Inside the little airfield office-she supposed it was some kind of office, though the hut was barren, with only a few faded Malaysian magazines in the drawer of the old desk-Nini leaned back against the wall in the chair. Still naked, she poked a toe at her sad, yellow underpants; she hated dressing after she had cleaned-putting on those fetid clothes again. The old wooden kitchen chair wobbled underneath her as she lifted the other leg and flopped it on the old desk like a tired fabric roll.

"We can agree to disagree on the point of this colloquium, but that limits the pool of possible topics," she said, "and you're stuck with me until somebody comes."
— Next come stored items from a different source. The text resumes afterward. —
Definition apply_gas_bump_to_typed_transaction (typed_tx : TypedTransaction TxRest) (bump_multiplier : N)
    (request : EoaTransactionRequest) : option (TypedTransaction TxRest) :=
  bump_transaction_fees typed_tx bump_multiplier (type_data <$> rq_transaction_type_data request).

(** ** NOOPs *)

Definition noop_request (nonce : N) : AlloyRequest Authorization :=
  mkAlloyRequest (Some wk_eoa) (Some wk_eoa) (Some 0%N) (Some "") (Some (ch_chain_id wk_chain)) (Some nonce)
    None None None None None.

Definition build_and_sign_noop_transaction (nonce : N) : wprog (wresult SignedTx) :=
  act* estimate := call_out (EstimateGas (noop_request nonce)) in
  match estimate with
  | Err e => WRet (rpc_failure ("NOOP gas estimation failed: " +:+ diagnostic e) e)
  | Ok gas_limit =>
      act! tx_request := estimate_gas_fees (with_gas_limit gas_limit (noop_request nonce)) in
      act! built_tx := WRet (built "Failed to build typed transaction for no-op: " (build_typed_tx tx_request)) in
      sign_transaction built_tx wk_noop_credential
  end.

Definition send_noop_transaction (nonce : N) : wprog (wresult SubmittedNoopTransaction) :=
  act! recovery_id := journal_step (reserve_noop engine_error_to_string journal wk_chain_id wk_eoa nonce) in
  act! tx := build_and_sign_noop_transaction nonce in
  act! _ := journal_step (before_noop engine_error_to_string journal recovery_id wk_chain_id wk_eoa tx) in
  let submitted := mkNoop nonce (tx_hash tx) in
  act! _ := store_act (OpNoops [submitted]) in
  act* sent := call_out (SendTxEnvelope tx) in
  WRet (match sent with
        | Ok _ => Ok submitted
        | Err e => Err (WeTransactionSendError
            ("NOOP broadcast outcome unknown; retaining reserved identity: " +:+ diagnostic e) (engine_error e))
        end).

(** ** The wallet's health (worker/mod.rs) *)

(** [RpcError { message: context + engine_error, inner_error: engine_error }] *)
Definition rpc_context {A} (context : string) (e : AlloyRpcError) : wresult A :=
  Err (WeRpcError (context +:+ engine_error_to_string (engine_error e)) (engine_error e)).

(** The chain's two nonces of the wallet (executors/src/lib.rs).  With preconfirmations
    both are read at once and the first error wins. *)
Definition get_transaction_counts : wprog (rpc_result TransactionCounts) :=
  if wk_use_pending then
    act* latest := call_out (GetTransactionCount wk_eoa false) in
    act* preconfirmed := call_out (GetTransactionCount wk_eoa true) in
    match latest, preconfirmed with
    | Ok latest, Ok preconfirmed => WRet (Ok (mkCounts latest preconfirmed))
    | Err e, Ok _ | Ok _, Err e => WRet (Err e)
    | Err e, Err e' => act* choice := call_out Scheduled in WRet (Err (if Nat.eqb choice 0 then e else e'))
    end
  else
    act* count := call_out (GetTransactionCount wk_eoa false) in
    WRet (match count with Ok count => Ok (mkCounts count count) | Err e => Err e end).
"Or you stop breathing." The goat lurked lazily in the doorway, flicking its white ears, as if deciding whether it was worth it to enter the hut, running some kind of plus-minus rubric in its head.

Nini picked at a little brown bump on her forearm. "Do ticks spread typhus or typhoid? - Those two diseases always confuse me."

"Ants."

"Ants don't spread disease."

"Fire ants."

"Are you working on some kind of metaphor?"

"No, stupid-ANTS!"

Her good eye blinked and then pop-eyed, looking like a big lima bean-the winnowing blanket of blackness had become an army of invaders, slipping right through the cracks in the walls of the hut!

"No, no no!" she yelled, scampering out the open door, swatting at a few who were venturing up her leg.

Squatting in the mud, she peered back inside at a massive floor rug crawling of its own accord over the old chair and desk, with its faded magazines.